A tecnologia digital é frequentemente mencionada como uma ameaça às artes, mas, no seu caso, ela parece uma ferramenta para abrir novas dimensões sensoriais e artísticas. Que debates ou preocupações isso suscitou no campo artístico?
Acredito que a arte deve ser contemporânea. A tecnologia digital transformou o mundo nos últimos 25 anos: o trabalho, a comunidade, a música. Seria estranho se ela também não transformasse a arte. Hoje, muitos museus e bienais ainda estão um tanto desconectados disso. No meu caso, trabalho com engines de videogame, mas também com navegadores. Meu próximo trabalho, Spirits, será lançado online em dezembro. Então, para mim, a arte contemporânea deve lidar com a computação, a web e o navegador. Se não, está fora de lugar.
Acredito que existam preocupações com a IA de uma perspectiva ecológica, como o tipo de energia que os servidores precisam e coisas do tipo, mas não estou preocupado que a IA vá me substituir. De uma forma engraçada, quando entro em uma exposição, vivencio coisas, elas entram na minha consciência, eu formo novas ideias e então produzo novas obras. É tudo uma questão de troca. Se você não quer que ninguém absorva ou retrabalhe as ideias que você está apresentando, então você não pode apresentar nada. A IA faz parte de um conjunto mais amplo de trocas, trocas culturais complexas. Não a vejo como uma grande ruptura. Penso nela como uma extensão da consciência humana, não uma mudança radical. Sim, uma mudança, mas não uma fratura massiva.
A Bienal nos convida a pensar a cidade como uma obra de arte e a refletir sobre a felicidade. O que seu trabalho pode contribuir para Bogotá?
Acho que os mundos que construo são muito estéticos. São completamente digitais e virtuais, mas muito gratificantes de testemunhar. São muito bonitos, de certa forma. Não quero parecer pretensioso, mas sim, são agradáveis ​​de vivenciar. E também são curiosos. Têm aquela qualidade sedutora. E, ao mesmo tempo, são irreais, virtuais. Há uma frieza no virtual, uma espécie de distância, porque não é real. Eu diria que há um pouco de ansiedade aí: testemunhamos algo atraente e interessante e, ao mesmo tempo, um pouco inquietante, preocupante ou talvez perturbador. "Este trabalho é lindo, me faz sentir assim e talvez também me comova um pouco", em relação a esses temas de fluxo sobre os quais falamos.

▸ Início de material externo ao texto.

(** Decrypting stops at the first text that was not encrypted: what follows it
    stays sealed. *)
Example one_readable_text_stops_decryption :
  let t := TPtr (TStruct [(FieldExamples.field "Old" FieldExamples.secret, TString "string"); (FieldExamples.field "New" FieldExamples.secret, TString "string")]) in
  let sealed := match ProcessStruct (H := ToyCrypto.toy_prims) FieldExamples.key FieldExamples.nonces true
                        (TPtr (TStruct [(FieldExamples.field "New" FieldExamples.secret, TString "string")])) (VPtr (Some (VStruct [VString "b"]))) 0 with
                | (VPtr (Some (VStruct [VString s])), _, None) => s | _ => "" end in
  let v := VPtr (Some (VStruct [VString "a"; VString sealed])) in
  sealed <> "" /\ ProcessStruct (H := ToyCrypto.toy_prims) FieldExamples.key FieldExamples.nonces false t v 0 = (v, 0%nat, Some ErrDecryptionFailed).
Proof. vm_compute. done. Qed.

(** A structure that is not passed by pointer is refused. *)
Example value_is_refused :
  ProcessStruct (H := ToyCrypto.toy_prims) FieldExamples.key FieldExamples.nonces true FieldExamples.profile FieldExamples.alice 0
  = (FieldExamples.alice, 0%nat, Some ErrUnaddressableSlice).
Proof. reflexivity. Qed.

(** A string that encrypts itself is read back. *)
Theorem encrypted_string_is_read_back `{CryptoLaws} key n es :
  aes_key_ok key = true -> zlen n = NonceSize -> Forall is_byte n -> (forall k n p, Forall is_byte p -> Forall is_byte (gcm_seal k n p)) ->
  exists v, es_Value (Some key) (Ok n) es = Ok v /\ es_Scan (Some key) v = Ok es.
Proof.
  intros Hk Hn Hb Hseal. unfold es_Value, es_Scan. destruct (String.eqb_spec es "") as [->|Hne]; [by eexists|].
  unfold Encrypt. destruct (Z.eqb_spec (zlen (bytes_of_string es)) 0) as [Hz|_].
  { rewrite zlen_bytes_of_string in Hz. destruct es as [|a s]; [done|]. unfold slen in Hz. cbn in Hz. lia. }
  cbn [rbind]. eexists. split; [done|]. cbv beta iota zeta. pose proof (bytes_of_string_range es) as Hs.
  destruct (String.eqb_spec (RawURLEncode (n ++ gcm_seal key n (bytes_of_string es))) "") as [He|_].
  { apply ciphertext_nonempty in He; [done|done|]. apply Forall_app. split; [done|]. by apply Hseal. }
  rewrite Decrypt_Encrypt by done. cbn [rbind]. by rewrite string_bytes_id.
Qed.

(** ** Passwords *)

(** A digit of one alphabet is a digit of the other, and back. *)
Definition std_digit_ok (n : Z) : bool :=
  let a := std_char (url_digit n) in
  Ascii.eqb (url_char a) (url_digit n) && negb (Ascii.eqb a "-" || Ascii.eqb a "_") && negb (Ascii.eqb a "$").

Lemma std_digit n : 0 <= n < 64 -> std_digit_ok n = true.
Proof. intros Hn. apply (below_forallb 64 std_digit_ok); [by vm_compute|exact Hn]. Qed.
Definition invalidFilenameChars (by_ s : string) : string := replace_runs (fun a => negb (name_char a)) by_ false s.
Definition multipleUnderscores (s : string) : string := replace_runs (Ascii.eqb "_") "_" false s.

Definition device_names : pat :=
  PAny [lit_ci "con"; lit_ci "prn"; lit_ci "aux"; lit_ci "nul";
        PSeq (lit_ci "com") (PChr (ascii_in "1" "9")); PSeq (lit_ci "lpt") (PChr (ascii_in "1" "9"))].

(** Anchored at both ends. *)
Definition windowsReservedNames (s : string) : bool :=
  pm (PSeq device_names (POpt (PSeq (PLit1 ".") (PStar dot)))) None s (fun _ rest => String.eqb rest "").

(** The directories, the leading separators and dots, and the spaces. *)
Definition bare_name (filename : string) : string :=
  normalize_spaces (trim_left_of "/\." (Base (replace_char "\" "/" (replace_char (ascii_of_byte 0) "" filename)))).

Definition clean_base (base : string) : string := Trim (multipleUnderscores (invalidFilenameChars "_" base)) "._-".
Definition clean_ext (ext : string) : string :=
  let e := Trim (ToLower (invalidFilenameChars "" ext)) ". " in
  if String.eqb e "" then "" else "." +:+ e.
Definition safe_base (b : string) : string :=
  let b := if String.eqb b "" then "upload" else b in
  let b := if windowsReservedNames b then "safe_" +:+ b else b in
  if (100 <? String.length b)%nat then String.substring 0 100 b else b.

Definition SanitizeFilename (filename : string) : string :=
  if String.eqb filename "" then "unnamed_file"
  else
    let name := bare_name filename in
    let ext := Ext name in
    let r := safe_base (clean_base (TrimSuffix name ext)) +:+ clean_ext ext in
    if String.eqb r "" || String.eqb r "." then "upload" else r.

Definition file_extension (filename : string) : string := ToLower (Ext (SanitizeFilename filename)).

(** ** Storage keys *)

Inductive NamingStrategy := StrategyUUID | StrategyULID | StrategySHA256 | StrategyOriginalSanitized.

#[export] Instance NamingStrategy_eq_dec : EqDecision NamingStrategy.
Proof. solve_decision. Defined.

(** [fmt.Sprintf("%013x", n)] of a non-negative integer below 16^13. *)
Fixpoint hex_number (width : nat) (n : Z) : string :=
  match width with O => "" | S w => hex_number w (n / 16) +:+ String (hex_digit (n mod 16)) "" end.

Section Keys.
Context {CP : CryptoPrims}.
(** What [rand.Read] fills a buffer of so many bytes with, and the clock in
    milliseconds. *)
Variables (rand : Z -> bytes) (now_ms : Z).

Definition randomHex (n : Z) : string := EncodeToString (rand n).

Definition uuid_bytes : bytes :=
  let u := rand 16 in
  <[8%nat := Z.lor (Z.land (nth 8 u 0) 63) 128]> (<[6%nat := Z.lor (Z.land (nth 6 u 0) 15) 64]> u).
Definition randomUUID : string :=
  let u := uuid_bytes in
  let part i n := EncodeToString (take n (drop i u)) in
  part 0%nat 4%nat +:+ "-" +:+ part 4%nat 2%nat +:+ "-" +:+ part 6%nat 2%nat +:+ "-" +:+ part 8%nat 2%nat
  +:+ "-" +:+ part 10%nat 6%nat.

Definition first_chars (n : nat) (s : string) : string :=
  if (n <? String.length s)%nat then String.substring 0 n s else s.

Definition GenerateStorageKey (strategy : NamingStrategy) (originalFilename : string) (content : bytes)
    (customFn : option (string -> bytes -> string)) : string :=
  match customFn with
  | Some f => f originalFilename content
  | None =>
      let ext := file_extension originalFilename in
      match strategy with
      | StrategySHA256 =>
          if 0 <? zlen content then EncodeToString (sha256 content) +:+ ext else randomHex 32 +:+ ext
      | StrategyULID => hex_number 13 now_ms +:+ "_" +:+ randomHex 8 +:+ ext
      | StrategyOriginalSanitized =>
          first_chars 40 (TrimSuffix (SanitizeFilename originalFilename) ext) +:+ "_" +:+ randomHex 6 +:+ ext
      | StrategyUUID => randomUUID +:+ ext
      end
  end.

End Keys.

(** ** Storages (storage/storage.go) *)

Record StorageRecord := mkRecord {
  r_Key : string;
  r_OriginalName : string;
  r_Size : Z;
  r_MIME : string;
  r_Extension : string;
  r_SHA256 : string;
  r_Metadata : list (string * string);
  r_CreatedAt : Z
}.

Record SaveOptions := mkSaveOptions {
  o_OriginalName : string;
  o_MIME : string;
  o_Extension : string;
  o_SHA256 : string;
  o_Metadata : list (string * string)
}.

Record URLOptions := mkURLOptions { o_Download : bool; o_Filename : string }.

(** What a reader gives before it ends, and the error it ends with. *)
Record reader := mkStream { st_data : bytes; st_err : option gerror }.

Definition new_record (key : string) (opts : SaveOptions) (size now : Z) : StorageRecord :=
  mkRecord key (o_OriginalName opts) size (o_MIME opts) (o_Extension opts) (o_SHA256 opts) (o_Metadata opts) now.

Definition ErrFileNotFound : gerror := ErrMsg "storage: file not found".
Definition ErrPathTraversal : gerror := ErrMsg "storage: path traversal detected".

(** The interface; a [call] is what the surroundings contribute to one call:
    the clock, random bytes and the operations that fail. *)
Class Storage := {
  store : Type;
  call : Type;
  content : Type;
  call_time : call -> Z;
  Save : call -> store -> string -> reader -> SaveOptions -> store * result StorageRecord;
  Open : call -> store -> string -> result (content * StorageRecord);
  Delete : call -> store -> string -> store * result ();
  Exists : call -> store -> string -> result bool;
  Stat : call -> store -> string -> result StorageRecord;
  URL : store -> string -> URLOptions -> string
}.
(** The checks that a file of a size and a name passed; what was sniffed is
    the beginning of the file. *)
Record checked (cfg : UploadConfig) (r : ReaderAt) (size : Z) (name : string) (v : ValidationResult) : Prop := mkChecked {
  ck_size : v_Size v = size;
  ck_max : 0 < MaxFileSize cfg -> size <= MaxFileSize cfg;
  ck_min : 0 < MinFileSize cfg -> MinFileSize cfg <= size;
  ck_mime : v_MIME v = Detect (inspected_part r size 4096);
  ck_mimes : AllowedMIMEs cfg <> [] ->
    exists a, a ∈ AllowedMIMEs cfg /\ (EqualFold a (v_MIME v) = true \/ Is (inspected_part r size 4096) a = true);
  ck_ext : v_Extension v = file_extension name;
  ck_exts : AllowedExtensions cfg <> [] -> exists a, a ∈ AllowedExtensions cfg /\ EqualFold a (v_Extension v) = true;
  ck_spoof : v_Extension v ∈ [".jpg"; ".jpeg"; ".png"; ".gif"; ".webp"] ->
    HasPrefix (v_MIME v) "application/x-" = false /\
    v_MIME v ∉ ["text/html"; "text/javascript"; "application/javascript"];
  ck_pixels w h : raster_image (v_MIME v) -> DecodeConfig (section r size) = Some (w, h) ->
    v_Width v = w /\ v_Height v = h /\ forall d, ImageDimensions cfg = Some d -> within d w h;
  ck_no_pixels : ~ raster_image (v_MIME v) \/ DecodeConfig (section r size) = None -> v_Width v = 0 /\ v_Height v = 0;
  ck_read : st_err (section r size) = None;
  ck_hash : v_SHA256 v = EncodeToString (sha256 (st_data (section r size)))
}.

Lemma raster_test mime : HasPrefix mime "image/" && negb (String.eqb mime "image/svg+xml") = true <-> raster_image mime.
Proof. unfold raster_image. rewrite andb_true_iff, negb_true_iff, String.eqb_neq. done. Qed.

Lemma dimensions_within d w h u : check_dimensions d w h = Accepted u -> within d w h.
Proof.
  unfold check_dimensions. intros H. apply vbind_accepted in H as (_ & H1%unless_accepted & H).
  apply vbind_accepted in H as (_ & H2%unless_accepted & H). apply vbind_accepted in H as (_ & H3%unless_accepted & H4%unless_accepted).
  unfold within. split_and!; intros; first [by apply bounded|by apply bounded_below].
Qed.

Lemma image_size_accepted cfg r size mime w h : image_size DecodeConfig cfg r size mime = Accepted (w, h) ->
  (forall w' h', raster_image mime -> DecodeConfig (section r size) = Some (w', h') ->
     w = w' /\ h = h' /\ forall d, ImageDimensions cfg = Some d -> within d w' h') /\
  (~ raster_image mime \/ DecodeConfig (section r size) = None -> w = 0 /\ h = 0).
Proof.
  unfold image_size. destruct (_ && _) eqn:Hr.
  - apply raster_test in Hr. destruct (DecodeConfig _) as [[w1 h1]|].
    + intros H. apply vbind_accepted in H as (u & Hc & H). injection H as <- <-. split; [|by intros [?|?]].
      intros w' h' _ [= <- <-]. do 2 (split; [done|]). intros d Hd. rewrite Hd in Hc. by eapply dimensions_within.
    + intros [= <- <-]. by split.
  - intros [= <- <-]. split; [|done]. intros w' h' Hm%raster_test. congruence.
Qed.

Lemma is_one_of_false l s : is_one_of l s = false -> s ∉ l.
Proof.
  unfold is_one_of. induction l as [|x l IH]; intros H; [apply not_elem_of_nil|].
  cbn in H. apply orb_false_iff in H as [Hx%String.eqb_neq H]. apply not_elem_of_cons. split; [done|by apply IH].
Qed.

Lemma consistent ext mime u : checkMIMEExtensionConsistency ext mime = Accepted u ->
  ext ∈ [".jpg"; ".jpeg"; ".png"; ".gif"; ".webp"] ->
  HasPrefix mime "application/x-" = false /\ mime ∉ ["text/html"; "text/javascript"; "application/javascript"].
Proof.
  unfold checkMIMEExtensionConsistency. intros H Hin.
  destruct (String.eqb_spec ext "") as [->|_]; [set_solver|].
  destruct (String.eqb_spec mime "") as [->|_]; [split; [done|set_solver]|].
  cbn [orb] in H. apply unless_accepted, andb_false_iff in H as [H|H].
  - unfold raster_exts in H. apply is_one_of_false in H. done.
  - apply orb_false_iff in H as [H1 H2]. split; [done|]. by apply is_one_of_false.
Qed.

Lemma validated cfg r size name v :
  ValidateReader Detect Is DecodeConfig cfg r size name = Accepted v -> checked cfg r size name v.
Proof.
  intros H. unfold ValidateReader, over_limit, too_small in H. apply vbind_accepted in H as (_ & H1%unless_accepted & H).
  apply vbind_accepted in H as (_ & H2%unless_accepted & H).
  destruct (read_at r (Z.min 4096 size) 0) as [got err] eqn:Hr. destruct (bool_decide _); [done|].
  assert (filled (Z.min 4096 size) got = inspected_part r size 4096) as Hi by (unfold inspected_part; by rewrite Hr).
  rewrite Hi in H. apply vbind_accepted in H as (_ & H3%unless_accepted & H).
  apply vbind_accepted in H as (_ & H4%unless_accepted & H). apply vbind_accepted in H as ([] & H5 & H).
  apply vbind_accepted in H as ([w h] & H6 & H). destruct (st_err (section r size)) eqn:He; [done|]. injection H as <-.
  destruct (image_size_accepted _ _ _ _ _ _ H6) as [Hd Hno].
  constructor; cbn; [done|by apply bounded|by apply bounded_below|done| |done| |by apply (consistent _ _ ())|done|done|done|done].
  - intros Hl. apply (listed _ _ H3) in Hl. apply existsb_exists in Hl as (a & Ha%list_elem_of_In & Hor).
    exists a. split; [done|]. by apply orb_true_iff in Hor.
  - intros Hl. apply (listed _ _ H4) in Hl. apply existsb_exists in Hl as (a & Ha%list_elem_of_In & Hx). by exists a.
Qed.

End Checks.

(** What the scanner of a manager said to a file that was accepted. *)
Definition scanner_agreed (cfg : UploadConfig) (scanner : option Scanner) (r : ReaderAt) (size : Z) (info : FileInfo) : Prop :=
  match scanner with
  | None => True
  | Some scan =>
      match scan r size info with
      | Ok (Some res) => Clean_ res = true
      | Ok None => True
      | Err _ => FailClosedScanner cfg = false
      end
  end.

Lemma scanned_agreed cfg scanner r size info u : scanned cfg scanner r size info = Accepted u -> scanner_agreed cfg scanner r size info.
Proof.
  unfold scanned, scanner_agreed. destruct scanner as [scan|]; [|done].
  destruct (scan r size info) as [[res|]|e]; [by destruct (Clean_ res)|done|by destruct (FailClosedScanner cfg)].
Qed.

(** C38: The manager over any storage that keeps its laws.  An upload that is
    accepted passed every check: its size is within the limits, its type and
    its extension are listed where there are lists, no picture extension
    covers a page, a script or a program, and an image that decodes has its
    dimensions told and within all four bounds.  Its scanner, if there is
    one, found it clean, or failed while the configuration lets the upload
    pass in that case.  Its bytes are what the storage holds under the
    generated key, and the answer tells their number, their hash and the
    sanitized name.  An upload that is
    rejected leaves the contents under that key as they were.  Either way the
    contents of keys apart from it do not change. *)
Theorem stored_upload_was_checked {CP : CryptoPrims} {ST : Storage} {SL : StorageLaws ST}
    Detect Is DecodeConfig cfg scanner oc s r size name :
  let key := storage_key cfg oc r size name in
  let data := st_data (section r size) in
  let '(s', v) := ProcessReader Detect Is DecodeConfig cfg scanner oc s r size name in
  match v with
  | Accepted p =>
      contents s' key = Some data /\ p_Key p = key /\ p_Size p = zlen data /\
      p_SHA256 p = EncodeToString (sha256 data) /\ p_OriginalName p = SanitizeFilename name /\
      exists res, checked Detect Is DecodeConfig cfg r size name res /\ p_MIME p = v_MIME res /\ p_Extension p = v_Extension res /\
        p_Width p = v_Width res /\ p_Height p = v_Height res /\
        scanner_agreed cfg scanner r size (mkFileInfo name size (p_MIME p) (p_Extension p) (p_SHA256 p))
  | Rejected _ _ _ => contents s' key = contents s key
  end /\
  forall key', apart (oc_call oc) s key key' -> contents s' key' = contents s key'.
Proof.
  cbv zeta. unfold ProcessReader. destruct (vbind _ _) as [res|] eqn:Hv; [|done].
  apply vbind_accepted in Hv as (res' & Hv & H). apply vbind_accepted in H as (u & Hscan & H). injection H as ->.
  pose proof (validated _ _ _ _ _ _ _ _ Hv) as Hc. apply scanned_agreed in Hscan.
  destruct (Save _ _ _ _ _) as [s' [rec|e]] eqn:Hs; (split; [|intros key' Ha; pose proof (save_frame _ _ _ (section r size) (save_options name res) _ Ha) as Hf; rewrite Hs in Hf; exact Hf]).
  - destruct (save_stores _ _ _ _ _ _ _ Hs) as (_ & Hd & ->). cbn. rewrite (ck_hash _ _ _ _ _ _ _ _ Hc) in *.
    split_and!; [done|done|done|done|done|]. by exists res.
  - by apply (save_fails _ _ _ _ _ _ _ Hs).
Qed.

(** A small image for the examples: the library calls it by its first bytes. *)
Definition toy_detect (b : bytes) : string := if starts b [137; 80] then "image/png" else "application/octet-stream".
Definition toy_is (b : bytes) (s : string) : bool := String.eqb (toy_detect b) s.
Definition toy_occasion : occasion (ST := memory_storage) := mkOccasion (fun n => replicate (Z.to_nat n) 171) 5 (9 : call (Storage := memory_storage)).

Você chegou a Bogotá com a ideia de explorar os caminhos da água, dos pântanos e da gestão ancestral como um papel central na cidade. Que perguntas isso lhe deixa?
A água é o exemplo máximo de fluxo, porque não se pode pará-la: ela está sempre em movimento e, em algum momento, sempre continuará seu curso. Voltando às zonas úmidas, acho a bandeira da Rendição muito interessante em termos do que a modernidade deve fazer para reequilibrar a Terra no século XXI, para construir um futuro mais bonito e, digamos, mais feliz para Bogotá. A questão é: como trabalhamos com os fluxos que temos — de sol, água, ar e vida — para criar um futuro melhor, ou talvez um futuro mais feliz? Essa é uma das questões que a obra tenta levantar.